Inspeção CNJ: Relatório recomenda ao TJ-BA reorganizar cartórios e plantões judiciários

O Conselho Nacional de Justiça (CNJ) emitiu seis recomendações ao Tribunal de Justiça da Bahia (TJ-BA), como resultado da inspeção realizada pelo órgão na Corte entre os dias 16 e 20 julho deste ano.

De acordo com o relatório, divulgado no dia 21 de agosto, as medidas visam melhor a prestação jurisdicional do TJ-BA. Entre as recomendações, estão a reorganização Cartórios Integrados nas Varas de primeiro grau, a organização dos plantões judiciários para que juízes substitutos em segundo grau passem a atuar conforme uma resolução do CNJ, além de criação de um sistema eletrônico de plantão que permita a verificação de permutas ou substituições entre os desembargadores.
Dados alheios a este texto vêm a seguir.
(** ** Key order is immaterial *)

Lemma normalizeWindow_sortDeep v :
  unique_keys v -> normalizeWindow (sortDeep v) = normalizeWindow v.
Proof.
  intros Hv. unfold normalizeWindow. rewrite record_of_sortDeep.
  destruct (record_of v) as [fs|] eqn:E; simpl; [|done].
  pose proof (unique_keys_record _ _ Hv E) as Hn. rewrite !get_sort_fields by done.
  autorewrite with js_rw. by destruct (get fs "durationSeconds").
Qed.

Lemma read_evidence_sortDeep v : unique_keys v -> read_evidence (sortDeep v) = read_evidence v.
Proof.
  intros Hv. unfold read_evidence, evidence_text. rewrite record_of_sortDeep.
  destruct (record_of v) as [fs|] eqn:E; simpl; [|done].
  pose proof (unique_keys_record _ _ Hv E) as Hn. rewrite !get_sort_fields by done.
  by autorewrite with js_rw.
Qed.

Lemma normalizeLabels_sortDeep v :
  unique_keys v -> normalizeLabels (sortDeep v) = normalizeLabels v.
Proof.
  intros Hv. unfold normalizeLabels. rewrite record_of_sortDeep.
  destruct (record_of v) as [fs|] eqn:E; simpl; [|done].
  pose proof (unique_keys_record _ _ Hv E) as Hn. rewrite !get_sort_fields by done.
  autorewrite with js_rw. pose proof (unique_keys_get _ _ "verificationEvidence" Hv E) as He.
  enough (forall ver, normalizeEvidence ver (sortDeep (get fs "verificationEvidence")) =
    normalizeEvidence ver (get fs "verificationEvidence")) as Hs.
  { destruct (read_name (get fs "verification")); [|done]. by rewrite Hs. }
  intros ver. pose proof (read_evidence_sortDeep _ He) as Hr. unfold normalizeEvidence.
  rewrite Hr. by destruct (get fs "verificationEvidence").
Qed.

Lemma readProvenance_sortDeep v :
  unique_keys v -> readProvenance (sortDeep v) = readProvenance v.
Proof.
  intros Hv. destruct v as [| | | | | |fs]; try done.
  change (sortDeep (JObj fs)) with (JObj (sort_fields fs)). simpl. destruct Hv as [Hn _].
  rewrite !get_sort_fields by done. by autorewrite with js_rw.
Qed.

Lemma normalizeMeter_sortDeep v :
  unique_keys v -> normalizeMeter (sortDeep v) = normalizeMeter v.
Proof.
  intros Hv. unfold normalizeMeter. rewrite record_of_sortDeep.
  destruct (record_of v) as [fs|] eqn:E; simpl; [|done].
  pose proof (unique_keys_record _ _ Hv E) as Hn.
  pose proof (fun k => unique_keys_get _ _ k Hv E) as Hk.
  unfold normalizeAmounts, read_value, readAccountLabel. rewrite !get_sort_fields by done.
  autorewrite with js_rw.
  rewrite normalizeWindow_sortDeep, normalizeLabels_sortDeep, readProvenance_sortDeep by done.
  assert (Ho : forall A (HA : Closed A) w,
    @read_optional A HA (sortDeep w) = read_optional w) by (by intros ? ? []).
  assert (Hr : forall a w, read_retryAt a (sortDeep w) = read_retryAt a w) by (by intros ? []).
  assert (Hz : forall w, read_resetAt (sortDeep w) = read_resetAt w) by (by intros []).
  assert (Ha : forall w, readAccountId (sortDeep w) = readAccountId w) by (by intros []).
  unfold readWriter. autorewrite with js_rw. rewrite !Ho, Hz, Ha.
  destruct (read_optional (get fs "kind")); [|done].
  destruct (read_optional (get fs "availability")); [|done]. by rewrite Hr.
Qed.
End Lemmas.

(** ** Properties *)

(** The part of a reading that money, label, provenance and writer never touch. *)
Definition hard_part (s : Snapshot) : Snapshot :=
  {| s_provider := s_provider s; s_meter := s_meter s; s_value := s_value s;
     s_unit := s_unit s; s_window := s_window s; s_resetAt := s_resetAt s;
     s_source := s_source s; s_precision := s_precision s; s_observedAt := s_observedAt s;
     s_expiresAt := s_expiresAt s; s_labels := s_labels s; s_usedAmount := None;
     s_limitAmount := None; s_currency := None; s_accountId := s_accountId s;
     s_accountLabel := None; s_provenance := None; s_writer := None; s_kind := s_kind s;
     s_availability := s_availability s; s_retryAt := s_retryAt s |}.

Definition soft_keys : list string :=
  ["usedAmount"; "limitAmount"; "currency"; "accountLabel"; "provenance"; "writer"].

(** The provider a refused reading is attributed to. *)
Definition blamed (raw : jsval) : option ProviderCode :=
  let? fs := record_of raw in read_name (get fs "provider").

Section Properties.
Context `{DateHost}.

(** Objects that agree but for soft fields read alike but for those. *)
Lemma normalizeMeter_hard fs fs' :
  (forall k, k ∉ soft_keys -> get fs k = get fs' k) ->
  hard_part <$> normalizeMeter (JObj fs) = hard_part <$> normalizeMeter (JObj fs').
Proof.
  intros Hg. unfold normalizeMeter. simpl record_of. cbv iota.
  rewrite !Hg by (by apply (bool_decide_unpack _)).
  repeat case_match; done.
Qed.

Lemma report_step_fold raws : forall r,
  let r' := foldl report_step r raws in
  nr_snapshots r' = nr_snapshots r ++ normalizeMeters raws /\
  nr_dropped r' = (nr_dropped r + (Z.of_nat (length raws) -
                   Z.of_nat (length (normalizeMeters raws))))%Z /\
  (NoDup (nr_rejected r) -> NoDup (nr_rejected r')) /\
  forall p, p ∈ nr_rejected r' <-> p ∈ nr_rejected r \/
    exists raw, raw ∈ raws /\ normalizeMeter raw = None /\ blamed raw = Some p.
Proof.
  induction raws as [|raw raws IH]; intros r; simpl.
  { rewrite app_nil_r. split_and!; [done|simpl; lia|done|]. intros p. split; [by left|].
    by intros [?|(? & ?%elem_of_nil & _)]. }
  destruct (IH (report_step r raw)) as (E1 & E2 & E3 & E4). rewrite E1, E2.
  unfold report_step at 1 2. unfold normalizeMeters at 2 3. simpl.
  destruct (normalizeMeter raw) as [s|] eqn:En; simpl.
  - split_and!; [by rewrite <- app_assoc|unfold normalizeMeters; lia| |].
    + intros Hr. apply E3. unfold report_step. by rewrite En.
    + intros p. rewrite E4. unfold report_step. rewrite En. simpl.
      setoid_rewrite elem_of_cons. naive_solver.
  - fold (blamed raw). split_and!; [done|unfold normalizeMeters; lia| |].
    + intros Hr. apply E3. unfold report_step. rewrite En. simpl. fold (blamed raw).
      destruct (blamed raw); [|done]. case_decide; [done|].
      apply NoDup_app. split_and!; [done| |apply NoDup_singleton].
      by intros x ? ->%list_elem_of_singleton.
    + intros p. rewrite E4. unfold report_step. rewrite En. simpl. fold (blamed raw).
      setoid_rewrite elem_of_cons.
      destruct (blamed raw) as [q|] eqn:Eb; [|naive_solver].
      case_decide; rewrite ?elem_of_app, ?list_elem_of_singleton; naive_solver.
Qed.

(** C7: whatever document arrives, an accepted reading is well formed: a
    closed provider, unit and source, a bounded finite value (at most 100
    when it is a percentage), a window of at most a year, canonical instants
    with expiry not before observation, evidence only beside a live
    verification, money all together and in range or absent, a valid account
    and a retry instant only for a rate limited meter. *)
Theorem normalizeMeter_accepts_only_well_formed v s :
  normalizeMeter v = Some s -> well_formed s.
Proof. apply normalizeMeter_wf. Qed.

(** Round trip. A well formed snapshot written as canonical JSON, keys
    sorted, is read back as exactly itself, and nothing else is: the
    normalizer accepts the rendering of a snapshot only when it is well
    formed. *)
Theorem normalizeMeter_round_trip s :
  normalizeMeter (sortDeep (raw_of_snapshot s)) = Some s <-> well_formed s.
Proof.
  rewrite normalizeMeter_sortDeep by apply raw_of_snapshot_unique.
  symmetry. apply well_formed_iff.
Qed.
Veja abaixo as seis medidas sugeridas no relatório do CNJ:

“Reorganizar a implementação dos Cartórios Integrados nas Varas de primeira instância, com melhor organização, capacitação e dotação de pessoal técnico para atendimento nas unidades;

Considerando a Meta 4 do CNJ, recomenda-se ao Tribunal de Justiça a criação de sistema de alerta para as demandas que versem sobre ações de improbidade, nos moldes existentes para os processos que tratem de questões relacionadas a idosos e crianças e adolescentes;

Tendo em vista não existir, no sistema informatizado utilizado no âmbito do Tribunal de Justiça funcionalidade que monitore e alerte preventivamente os usuários quando do decurso de prazo em situações como a de processos com carga para o Ministério Público, Defensoria Pública e advogados, recomendamos que a mesma seja desenvolvida e implantada;

Implemente, no prazo de 60 dias, sistema eletrônico de plantões que possibilite a verificação de permutas e ou substituições entre os desembargadores, gerando um relatório que aponte o magistrado que efetivamente tenha atuado durante o plantão e que faça referência à respectiva portaria de substituição;

Regularizar a atuação dos juízes substitutos em segundo grau, para que os mesmos sejam convocados para substituição ou auxilio em órgão julgador de segundo grau, visto que a atuação como ocorre hoje está em desconformidade com a Resolução n. 72 do CNJ;

Organizar o plantão judiciário abarcando juízes substitutos em segundo grau e também os Desembargadores, visto que a atribuição exclusiva de plantão à juízes em segundo grau está em desconformidade com a Resolução n. 71 do CNJ.” Do BN.